** What is expected **
Two lines in the listing below mark the span: one contains "#[export] Hint Resolve coded_audio : coded." and one contains "Proof. apply coded_allow. Qed.". Reproduce both of them and everything between, exactly.

* * *

Lemma tiled_llm ans r r' : llmStage ans r = Some r' -> done r' = false -> tiled r -> tiled r'.
Proof.
  intros H Hd Ht. pose proof Ht as [Hw (t & Htx & Hti & Hb) Hf]. unfold llmStage in H.
  destruct (lpc r) eqn:Hl; try done; destruct ans; try done; step_inv; simpl in Hd; try congruence.
  all: try (apply (tiled_frame r); try done; simpl; rewrite ?text_of_snoc, ?Hl; simpl; rewrite ?app_nil_r; try done;
    by unfold llm_stopped; rewrite Hl).
  - split; simpl; [done| |intros Hfl; destruct (Hf Hfl) as (Hs & _); unfold llm_stopped in Hs; by rewrite Hl in Hs].
    exists t. rewrite text_of_snoc, Htx. simpl. rewrite app_nil_r, <- !app_assoc. repeat split; try done.
    unfold delta_event. by destruct (p_textOnly (pl r)).
  - split; simpl; [done| |intros Hfl; destruct (Hf Hfl) as (Hs & _); unfold llm_stopped in Hs; by rewrite Hl in Hs].
    exists t. rewrite Htx. unfold uncut. rewrite map_app, concat_app. simpl. by rewrite !app_nil_r.
Qed.

Lemma tiled_cut ok r r' : sentencerStage ok r = Some r' -> done r' = false -> tiled r -> tiled r'.
Proof.
  intros H Hd Ht. pose proof Ht as [Hw (t & Htx & Hti & Hb) Hf]. unfold sentencerStage in H.
  destruct (cpc r) as [|pend last|] eqn:Hc; [| |done]; step_inv; simpl in Hd; try congruence.
  - rewrite app_nil_r in Hti.
    match goal with H : flush _ = _ |- _ => apply flush_spec in H as (Hw' & Hb' & Hto & Hbs); [|done] end.
    split; simpl; [done| |by intros _].
    exists (t ++ buf (cutter r)). rewrite Hb'. simpl. rewrite <- app_assoc. rewrite Htx.
    match goal with H : chunks r = [] |- _ => rewrite H end. split; [done|].
    rewrite app_assoc, Hbs, Hb, zlen_app. split; [|done]. apply tile_app; [done|]. by rewrite <- Hb.
  - rewrite app_nil_r in Hti.
    match goal with H : push _ _ = _ |- _ => apply push_spec in H as (Hw' & _ & t' & Hbt & Hto & Hbs); [|done] end.
    split; simpl; [done| |done].
    exists (t ++ t'). rewrite Htx. change (uncut (s :: l)) with (bytes_of s ++ uncut l). split.
    + rewrite <- !app_assoc, (app_assoc (buf (cutter r))), Hbt. by rewrite <- !app_assoc.
    + rewrite app_assoc, Hbs, Hb, zlen_app. split; [|done]. apply tile_app; [done|]. by rewrite <- Hb.
  - split; simpl; [done| |by destruct last].
    exists t. by destruct last.
  - split; simpl; [done| |done]. exists t. by rewrite <- !app_assoc.
Qed.
Lemma coded_parseObject raw p : coded (parseObject raw p).
Proof. unfold parseObject. decoder. Qed.
Lemma coded_allow o keys : coded (allow o keys).
Proof. unfold allow. decoder. Qed.
Lemma coded_str o k : coded (str o k).
Proof. unfold str. decoder. Qed.
Lemma coded_float o k : coded (float o k).
Proof. unfold float. decoder. Qed.
#[export] Hint Resolve coded_parseObject coded_allow coded_str coded_float : coded.
Lemma coded_integer o k : coded (integer o k).
Proof. unfold integer. decoder. Qed.
Lemma coded_boolean o k : coded (boolean o k).
Proof. unfold boolean. decoder. Qed.
Lemma coded_object o k : coded (object o k).
Proof. unfold object. decoder. Qed.
Lemma coded_array o k : coded (array o k).
Proof. unfold array. decoder. Qed.
#[export] Hint Resolve coded_integer coded_boolean coded_object coded_array : coded.
Lemma coded_strings_loop p l : forall i, coded (strings_loop p i l).
Proof. induction l; intros i; simpl; decoder. Qed.
#[export] Hint Resolve coded_strings_loop : coded.
Lemma coded_strings o k : coded (strings o k).
Proof. unfold strings. decoder. Qed.
Lemma coded_maxTokens o k : coded (decodeMaxTokens o k).
Proof. unfold decodeMaxTokens. decoder. Qed.
Lemma coded_tool p raw : coded (decodeTool p raw).
Proof. unfold decodeTool. decoder. Qed.
#[export] Hint Resolve coded_strings coded_maxTokens coded_tool : coded.
Lemma coded_tools_loop p l : forall i, coded (decodeTools_loop p i l).
Proof. induction l; intros i; simpl; decoder. Qed.
#[export] Hint Resolve coded_tools_loop : coded.
Lemma coded_tools o : coded (decodeTools o).
Proof. unfold decodeTools. decoder. Qed.
Lemma coded_toolChoice o k : coded (decodeToolChoice o k).
Proof. unfold decodeToolChoice. cbv zeta. decoder. Qed.
Lemma coded_defaulted o : coded (checkDefaultedFields o).
Proof. unfold checkDefaultedFields. decoder. Qed.
Lemma coded_format o : coded (decodeFormat o).
Proof. unfold decodeFormat. decoder. Qed.
#[export] Hint Resolve coded_tools coded_toolChoice coded_defaulted coded_format : coded.
Lemma coded_check_format o : coded (check_format o).
Proof. unfold check_format. decoder. Qed.
Lemma coded_turnDetection o : coded (decodeTurnDetection o).
Proof. unfold decodeTurnDetection. decoder. Qed.
Lemma coded_transcription o : coded (decodeTranscription o).
Proof. unfold decodeTranscription. decoder. Qed.
Lemma coded_nullable {A} o k (dec : obj -> result A) : (forall x, coded (dec x)) -> coded (decode_nullable o k dec).
Proof. intros H. unfold decode_nullable. decoder. Qed.
Lemma coded_voice o : coded (decodeVoice o).
Proof. unfold decodeVoice. decoder. Qed.
#[export] Hint Resolve coded_check_format coded_turnDetection coded_transcription coded_nullable coded_voice : coded.
Lemma coded_audioInput o : coded (decodeAudioInput o).
Proof. unfold decodeAudioInput. decoder. Qed.
Lemma coded_audioOutput o : coded (decodeAudioOutput o).
Proof. unfold decodeAudioOutput. decoder. Qed.
#[export] Hint Resolve coded_audioInput coded_audioOutput : coded.
Lemma coded_audio o : coded (decodeAudio o).
Proof. unfold decodeAudio. decoder. Qed.
#[export] Hint Resolve coded_audio : coded.
Lemma coded_sessionUpdate env : coded (decodeSessionUpdate env).
Proof. unfold decodeSessionUpdate. decoder. Qed.
Lemma coded_audioAppend env : coded (decodeAudioAppend env).
Proof. unfold decodeAudioAppend. decoder. Qed.
Lemma coded_bare env : coded (decodeBare env).
Proof. apply coded_allow. Qed.
Lemma coded_refuse o l : coded (refuse o l).
Proof. unfold refuse. decoder. Qed.
Lemma coded_clientID o : coded (decodeClientID o).
Proof. unfold decodeClientID. decoder. Qed.
#[export] Hint Resolve coded_sessionUpdate coded_audioAppend coded_bare coded_refuse coded_clientID : coded.
Lemma coded_toolOutput o p : coded (decodeToolOutputItem o p).
Proof. unfold decodeToolOutputItem. decoder. Qed.
Lemma coded_message o p : coded (decodeMessageItem o p).
Proof. unfold decodeMessageItem. cbv zeta. decoder. Qed.
#[export] Hint Resolve coded_toolOutput coded_message : coded.
Lemma coded_itemCreate env : coded (decodeItemCreate env).
Proof. unfold decodeItemCreate. decoder. Qed.
Lemma coded_itemID env : coded (decodeItemID env).
Proof. unfold decodeItemID. decoder. Qed.
Lemma coded_itemTruncate env : coded (decodeItemTruncate env).
Proof. unfold decodeItemTruncate. decoder. Qed.
Lemma coded_metadata_loop o l : coded (metadata_loop o l).
Proof. induction l as [|[k v] l IH]; simpl; decoder. Qed.
#[export] Hint Resolve coded_itemCreate coded_itemID coded_itemTruncate coded_metadata_loop : coded.
Lemma coded_metadata o : coded (decodeMetadata o).
Proof. unfold decodeMetadata. decoder. Qed.
Lemma coded_responseAudio o : coded (decodeResponseAudio o).
Proof. unfold decodeResponseAudio. decoder. Qed.
#[export] Hint Resolve coded_metadata coded_responseAudio : coded.
Lemma coded_responseCreate env : coded (decodeResponseCreate env).
Proof. unfold decodeResponseCreate. decoder. Qed.
Lemma coded_responseCancel env : coded (decodeResponseCancel env).
Proof. unfold decodeResponseCancel. decoder. Qed.
#[export] Hint Resolve coded_responseCreate coded_responseCancel : coded.

Lemma coded_envelope msg : coded (decodeEnvelope msg).2.
Proof.
  unfold decodeEnvelope. destruct msg as [raw|]; [|by left].
  destruct (parseObject raw EmptyString) as [b|e]; [|by left].
  pose proof (coded_str b "event_id") as Hs. destruct (str b "event_id") as [id|e]; [|exact Hs].
  cbv zeta. destruct (_ <? _); [by right|].
  destruct (str b "type") as [[t|]|]; [done|by left|by left].
Qed.

(** ** Instances *)

Definition envelope_of (l : list (string * json)) : envelope :=
  {| typ := EmptyString; eventID := EmptyString; body := {| path := EmptyString; m := l |} |}.

Definition demo_update : envelope :=
  envelope_of [("type", JStr "session.update");
    ("session", JObj [("type", JStr "realtime"); ("instructions", JStr "Be brief."); ("max_output_tokens", JNum "64");
       ("audio", JObj [("input", JObj [("turn_detection", JNull); ("transcription", JObj [("model", JStr "m")])]);
                       ("output", JObj [("voice", JStr "alloy"); ("speed", JNum "1.25")])])])].

Lemma session_update_exact_witness :
  exists u, decodeSessionUpdate demo_update = Ok u /\
    str (child (body demo_update) "session") "type" = Ok (Some sessionTypeGA) /\
    Patch_TurnDetection (su_patch u) = SetTo None.
Proof.
  destruct (decodeSessionUpdate demo_update) as [u|] eqn:H.
  - exists u. split; [done|]. split; [apply (session_update_exact _ u H)|].
    revert H. vm_compute. by intros [= <-].
  - exfalso. revert H. vm_compute. discriminate.
Defined.

Definition demo_append : envelope :=
  envelope_of [("type", JStr "input_audio_buffer.append"); ("audio", JStr (EncodeToString [1; 2; 255; 128]))].

Lemma audio_append_exact_witness : decodeAudioAppend demo_append = Ok [1; 2; 255; 128].
Proof.
  apply (audio_append_exact demo_append [1; 2; 255; 128]).
  - intros k. unfold has, member. cbn [body demo_append envelope_of m assoc].
    destruct (String.eqb_spec k "type") as [->|]; [simpl; tauto|].
    destruct (String.eqb_spec k "audio") as [->|]; [simpl; tauto|]. done.
  - repeat constructor; lia.
  - by vm_compute.
  - by vm_compute.
Defined.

* * *

** Answer area **
#[export] Hint Resolve coded_audio : coded.
Lemma coded_sessionUpdate env : coded (decodeSessionUpdate env).
Proof. unfold decodeSessionUpdate. decoder. Qed.
Lemma coded_audioAppend env : coded (decodeAudioAppend env).
Proof. unfold decodeAudioAppend. decoder. Qed.
Lemma coded_bare env : coded (decodeBare env).
Proof. apply coded_allow. Qed.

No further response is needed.